[Start of Attachment]

(** With the GPSDO locked and the PPS present, a tick in Startup whose
    two readings of [pps_clks], one second apart, do not differ by
    [DSP_CLOCK] (modulo 2^64) throws, and the driver stays in Startup with
    nothing assigned. *)
Theorem startup_tick_wrong_increase (s : St) :
  m_clock_state (self s) = Startup ->
  let sec0 := realtime_ns (world s) / 1000000000 in
  (pps_at (sec0 + 1) + DSP_CLOCK) mod 2 ^ 64 <> pps_at (sec0 + 2) mod 2 ^ 64 ->
  exists s',
    handle_hw_time hw m_conf s
    = (Exc (runtime_error
              "Dexter: Wrong increase of pps_clks, expected 163840000"), s')
    /\ self s' = self s
    /\ realtime_ns (world s') / 1000000000 = sec0 + 2.
Proof.
  intros Hst sec0 Hwrong.
  pose proof (Z.mul_div_le (realtime_ns (world s)) 1000000000 ltac:(lia)) as Hlo.
  pose proof (Z.mul_succ_div_gt (realtime_ns (world s)) 1000000000 ltac:(lia))
    as Hhi.
  fold sec0 in Hlo, Hhi.
  unfold handle_hw_time, bind at 1, get. rewrite Hst.
  rewrite (bind_val _ _ _ _ _
             (ClockFacts.read_attr_returns hw _ _ _ (gpsdo_is_locked _))).
  rewrite (bind_val _ _ _ _ _
             (ClockFacts.read_attr_returns hw _ _ _ (pps_present _))).
  change ((Int.s64 1 =? 1) && (Int.s64 0 =? 0)) with true. cbv iota.
  unfold etiLog at 1, on_world, modify, bind at 1.
  unfold fill_time at 1, bind at 1 2, get. rewrite clock_ok.
  change (negb (0 =? 0)) with false. cbv iota. unfold ret at 1.
  cbn [tv_sec self world record_event realtime_ns].
  fold sec0.
  match goal with
  | |- context [bind (wait_second_change hw second_change_fuel sec0) _ ?st] =>
      destruct (ClockFacts.wait_second_change_reaches hw clock_ok
                  second_change_fuel sec0 st)
        as (t1 & s1 & E1 & Ht1 & Hs1 & Hr1);
        [cbn; lia | cbn; unfold second_change_fuel; lia |];
        rewrite (bind_val _ _ _ _ _ E1); cbn in Hs1, Hr1
  end.
  unfold sleep_for_ms at 1, on_world, modify, bind at 1.
  match goal with
  | |- context [bind (read_attr_or_throw hw "pps_clks") _ ?st] =>
      rewrite (bind_val _ _ _ _ _
                 (ClockFacts.read_attr_returns hw _ _ st (pps_latched _)))
  end.
  cbn [self world advance_ms realtime_ns].
  unfold etiLog at 1, on_world, modify, bind at 1.
  cbn [self world record_event realtime_ns].
  rewrite Ht1.
  match goal with
  | |- context [bind (wait_second_change hw second_change_fuel (sec0 + 1)) _ ?st] =>
      destruct (ClockFacts.wait_second_change_reaches hw clock_ok
                  second_change_fuel (sec0 + 1) st)
        as (t2 & s2 & E2 & Ht2 & Hs2 & Hr2);
        [cbn; lia | cbn; unfold second_change_fuel; lia |];
        rewrite (bind_val _ _ _ _ _ E2); cbn in Hs2, Hr2
  end.
  unfold sleep_for_ms at 1, on_world, modify, bind at 1.
  match goal with
  | |- context [bind (read_attr_or_throw hw "pps_clks") _ ?st] =>
      rewrite (bind_val _ _ _ _ _
                 (ClockFacts.read_attr_returns hw _ _ st (pps_latched _)))
  end.
  cbn [self world advance_ms realtime_ns].
  unfold etiLog at 1, on_world, modify, bind at 1.
  cbn [self world record_event realtime_ns].
  rewrite (ClockFacts.second_of
             (realtime_ns (world s1) + 200 * 1000000) (sec0 + 1)) by lia.
  rewrite (ClockFacts.second_of
             (realtime_ns (world s2) + 200 * 1000000) (sec0 + 2)) by lia.
  assert ((Int.u64 (Int.u64 (Int.s64 (pps_at (sec0 + 1))) + DSP_CLOCK)
           =? Int.u64 (Int.s64 (pps_at (sec0 + 2)))) = false) as Hneq.
  { apply Z.eqb_neq. intros Heq. apply Hwrong.
    transitivity (Int.u64 (Int.u64 (Int.s64 (pps_at (sec0 + 1))) + DSP_CLOCK)).
    - symmetry. apply cong64_eq. rewrite u64_cong, s64_cong. reflexivity.
    - rewrite Heq. apply cong64_eq. rewrite s64_cong. reflexivity. }
  rewrite Hneq. change (negb false) with true. cbv iota.
  unfold throw.
  eexists; split; [reflexivity|].
  cbn [self world record_event advance_ms realtime_ns].
  split; [congruence|]. apply ClockFacts.second_of. lia.
Qed.

End Misaligned.

(** ** The statistics map *)

Section Statistics.

Variable hw : Hardware.

#[local] Set Warnings "-clear-no-such-hyp".

Lemma attr_to_stat_dom (cast : Z -> stat_value) (attr_name stat_name : string)
    (rs : gmap string stat_value) (s : St) :
  exists rs' w',
    attr_to_stat hw cast attr_name stat_name rs s
    = (Val rs', {| self := self s; world := w' |})
    /\ (forall keys, dom rs = list_to_set keys ->
        dom rs' = list_to_set (stat_name :: keys))
    /\ (fst (iio_attr_read hw (world s) dexter_dsp_tx attr_name) <> 0 ->
        rs' !! stat_name = Some (v_ssize_t (-1))).
Proof.
  unfold attr_to_stat, iio_device_attr_read_longlong, etiLog, on_world, modify,
    bind, get, ret.
  destruct (iio_attr_read hw (world s) dexter_dsp_tx attr_name) as [r v].
  cbn. destruct (Z.eqb_spec r 0) as [->|Hr]; cbn;
    eexists; eexists; (split; [reflexivity|]);
    (split; [intros keys Hk; rewrite dom_insert_L, Hk; reflexivity|]);
    intros Hf; [congruence|].
  apply lookup_insert_eq.
Qed.

Lemma dom_insert_keys (k : string) (v : stat_value)
    (rs : gmap string stat_value) (keys : list string) :
  dom rs = list_to_set keys -> dom (<[k := v]> rs) = list_to_set (k :: keys).
Proof. intros Hk. rewrite dom_insert_L, Hk. reflexivity. Qed.

Lemma read_rail_dom (file stat : string) scaled judge
    (acc : gmap string stat_value * bool) (keys : list string) :
  dom (fst acc) = list_to_set keys ->
  dom (fst (read_rail hw file stat scaled judge acc))
  = list_to_set (stat :: keys).
Proof.
  destruct acc as [rs ok]. unfold read_rail. cbn [fst]. intros Hk.
  destruct (hwmon_input hw (hwmon0 ++ file)); cbn [fst];
    rewrite dom_insert_L, Hk; reflexivity.
Qed.

Lemma health_statistics_dom (rs : gmap string stat_value)
    (keys : list string) :
  dom rs = list_to_set keys ->
  dom (health_statistics hw rs)
  = list_to_set
      ("temp_alarm" :: "voltage_alarm" :: "tempfpga" :: "vccocxo"
       :: "vcc2v5io" :: "vcc3v3pll" :: "vcc_main_in" :: "vfan" :: "vcc5v4"
       :: "vcc3v3" :: keys).
Proof.
  intros Hk. unfold health_statistics.
  match goal with
  | |- context [let '(_, _) := ?acc in _] =>
      assert (dom (fst acc)
              = list_to_set
                  ("vccocxo" :: "vcc2v5io" :: "vcc3v3pll" :: "vcc_main_in"
                   :: "vfan" :: "vcc5v4" :: "vcc3v3" :: keys)) as Hacc
        by (repeat apply read_rail_dom; exact Hk);
      destruct acc as [rs7 ok7]
  end.
  cbn [fst] in Hacc.
  destruct (find_tfpga hw 100 0); repeat apply dom_insert_keys; exact Hacc.
Qed.

Lemma health_statistics_other_keys (key : string)
    (rs : gmap string stat_value) :
  key ∉ [ "vcc3v3"; "vcc5v4"; "vfan"; "vcc_main_in"; "vcc3v3pll"; "vcc2v5io";
          "vccocxo"; "tempfpga"; "voltage_alarm"; "temp_alarm" ] ->
  health_statistics hw rs !! key = rs !! key.
Proof.
  intros Hkey. rewrite !not_elem_of_cons in Hkey.
  destruct Hkey as (K1 & K2 & K3 & K4 & K5 & K6 & K7 & K8 & K9 & K10 & _).
  unfold health_statistics.
  match goal with
  | |- context [let '(_, _) := ?acc in _] =>
      assert (fst acc !! key = rs !! key) as Hacc
        by (repeat (rewrite StatsFacts.read_rail_other_keys by assumption);
            reflexivity);
      destruct acc as [rs7 ok7]
  end.
  cbn [fst] in Hacc.
  destruct (find_tfpga hw 100 0);
    repeat (rewrite lookup_insert_ne by congruence); exact Hacc.
Qed.

Lemma same_keys (l1 l2 : list string) :
  forallb (fun k => bool_decide (k ∈ l2)) l1
  && forallb (fun k => bool_decide (k ∈ l1)) l2 = true ->
  list_to_set (C := gset string) l1 = list_to_set l2.
Proof.
  intros H. apply andb_true_iff in H as [H1 H2].
  rewrite forallb_forall in H1, H2.
  apply set_eq. intros k. rewrite !elem_of_list_to_set.
  split; intros Hk; apply list_elem_of_In in Hk;
    [specialize (H1 k Hk)|specialize (H2 k Hk)];
    [apply bool_decide_eq_true in H1|apply bool_decide_eq_true in H2];
    assumption.
Qed.

(** [get_run_statistics] never throws, and the map it returns always has
    the same twenty-two keys, whatever could or could not be read. *)
Theorem run_statistics_keys (s : St) :
  exists rs s',
    get_run_statistics hw s = (Val rs, s')
    /\ self s' = self s
    /\ dom rs = list_to_set statistics_keys.
Proof.
  unfold get_run_statistics. rewrite bind_get.
  match goal with
  | |- context [attr_to_stat hw _ "clks" "clks" ?m] =>
      assert (dom m = list_to_set [ "frames"; "latepackets"; "underruns" ])
        as H0 by (repeat apply dom_insert_keys; apply dom_empty_L);
      revert H0; generalize m; intros rs0 H0
  end.
  repeat
    match goal with
    | H : dom ?rs = _
      |- context [bind (attr_to_stat hw ?c ?a ?n ?rs) _ ?st] =>
        let rs' := fresh "rs" in
        let w' := fresh "w" in
        let E := fresh "E" in
        let Hd := fresh "Hd" in
        destruct (attr_to_stat_dom c a n rs st) as (rs' & w' & E & Hd & _);
        rewrite (bind_val _ _ _ _ _ E); clear E;
        specialize (Hd _ H); clear H
    end.
  eexists; eexists; split; [reflexivity|]. split; [reflexivity|].
  destruct (m_clock_state (self s));
    (erewrite health_statistics_dom
       by (repeat apply dom_insert_keys; exact Hd));
    apply same_keys; vm_compute; reflexivity.
Qed.

(** An attribute that cannot be read shows in the statistics as -1 under
    its name; it is not left out, and nothing is thrown. *)
Theorem unreadable_attribute_is_minus_one (attr stat : string) (s : St) :
  In (attr, stat) copied_attributes ->
  (forall w, fst (iio_attr_read hw w dexter_dsp_tx attr) <> 0) ->
  exists rs s',
    get_run_statistics hw s = (Val rs, s')
    /\ rs !! stat = Some (v_ssize_t (-1)).
Proof.
  intros Hin Hfail.
  unfold get_run_statistics. rewrite bind_get.
  repeat
    match goal with
    | |- context [bind (attr_to_stat hw ?c ?a ?n ?rs) _ ?st] =>
        let rs' := fresh "rs" in
        let w' := fresh "w" in
        let E := fresh "E" in
        let Hm := fresh "Hm" in
        destruct (attr_to_stat_dom c a n rs st) as (rs' & w' & E & _ & Hm);
        rewrite (bind_val _ _ _ _ _ E);
        pose proof (fun key Hne =>
                      StatsFacts.attr_to_stat_other_keys hw c a n key rs rs' _ _
                        Hne E);
        clear E
    end.
  eexists; eexists; split; [reflexivity|].
  unfold copied_attributes in Hin. cbn [In] in Hin.
  repeat (destruct Hin as [[= <- <-]|Hin]; [|]); [..|contradiction];
    rewrite health_statistics_other_keys
      by (rewrite !not_elem_of_cons; repeat split; try discriminate;
          apply not_elem_of_nil);
    (destruct (m_clock_state (self s));
     repeat (rewrite lookup_insert_ne by discriminate);
     repeat first
       [ match goal with
         | Hm : _ -> ?rs !! ?k = _ |- ?rs !! ?k = _ => apply Hm, Hfail
         end
       | match goal with
         | Ho : forall key, _ -> ?rs !! key = _ |- ?rs !! _ = _ =>
             rewrite Ho by discriminate
         end ]).
Qed.

End Statistics.

(** An all-zero frame on an open channel: two blocks of 393216 bytes. *)
Lemma transmit_frame_sends_the_frame_witness :
  let hw := Bench.hardware Bench.locked in
  let s := Bench.dexter Normal true 0 in
  let frame := Bench.frame_at (Bench.t0 + 1) 0 true in
  exists s' block1 block2,
    transmit_frame hw Bench.config frame s = (Val tt, s')
    /\ pushed_blocks (world s') = block2 :: block1 :: pushed_blocks (world s)
    /\ (block1 ++ block2)%list = buf frame
    /\ length block1 = length block2
    /\ m_channel_is_up (self s') = true
    /\ num_buffers_pushed (self s')
       = Int.u64 (Int.u64 (num_buffers_pushed (self s) + 1) + 1)
    /\ num_frames_modulated (self s')
       = Int.u64 (num_frames_modulated (self s) + 1).
Proof.
  intros hw s frame.
  assert (buf_size frame = frame_len_bytes) as Hsize
    by (vm_compute; reflexivity).
  assert (0 <= first_push hw s frame) as H1 by (vm_compute; discriminate).
  assert (0 <= second_push hw s frame) as H2 by (vm_compute; discriminate).
  exact (transmit_frame_sends_the_frame hw Bench.config frame s Hsize
           eq_refl eq_refl H1 H2).
Defined.

(** The same hand-over with a refresh pending: nothing goes out. *)
Lemma refresh_pending_loses_the_frame_witness :
  let hw := Bench.hardware Bench.locked in
  let s := require_timestamp_refresh (Bench.dexter Normal true 0) in
  let frame := Bench.frame_at (Bench.t0 + 1) 0 true in
  exists s',
    transmit_frame hw Bench.config frame s = (Val tt, s')
    /\ m_channel_is_up (self s') = false
    /\ m_require_timestamp_refresh (self s') = false
    /\ pushed_blocks (world s') = pushed_blocks (world s)
    /\ num_frames_modulated (self s') = num_frames_modulated (self s)
    /\ num_late (self s') = num_late (self s).
Proof.
  intros hw s frame.
  assert (buf_size frame = frame_len_bytes) as Hsize
    by (vm_compute; reflexivity).
  exact (refresh_pending_loses_the_frame hw Bench.config frame s Hsize
           eq_refl eq_refl).
Defined.

(** The PPS is lost 0 ms after [t0]: Holdover since then. *)
Lemma normal_tick_witness :
  let s := Bench.dexter Normal true 0 in
  handle_hw_time (Bench.hardware Bench.pps_lost) Bench.config s
  = (Val tt,
     {| self :=
          set_clock Holdover (Bench.t0 - 10) 0 (1000 * 1000000000) Bench.t0
            (self s);
        world :=
          record_event
            (Log debug "Dexter: switch clock state Normal -> Holdover")
            (record_event (AttrRead dexter_dsp_tx "pps_loss_of_signal" 0 1)
               (world s)) |}).
Proof.
  intro s.
  rewrite (normal_tick (Bench.hardware Bench.pps_lost) Bench.config s);
    reflexivity.
Defined.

[End of Attachment]

■ TASK TO CARRY OUT: Beginning at the line with "rs' !! stat_name" and stopping after the line with "(split; [intros keys", please write out every line of the data above exactly and nothing else.

■ ANSWER FOR THE TASK:
        rs' !! stat_name = Some (v_ssize_t (-1))).
Proof.
  unfold attr_to_stat, iio_device_attr_read_longlong, etiLog, on_world, modify,
    bind, get, ret.
  destruct (iio_attr_read hw (world s) dexter_dsp_tx attr_name) as [r v].
  cbn. destruct (Z.eqb_spec r 0) as [->|Hr]; cbn;
    eexists; eexists; (split; [reflexivity|]);
    (split; [intros keys Hk; rewrite dom_insert_L, Hk; reflexivity|]);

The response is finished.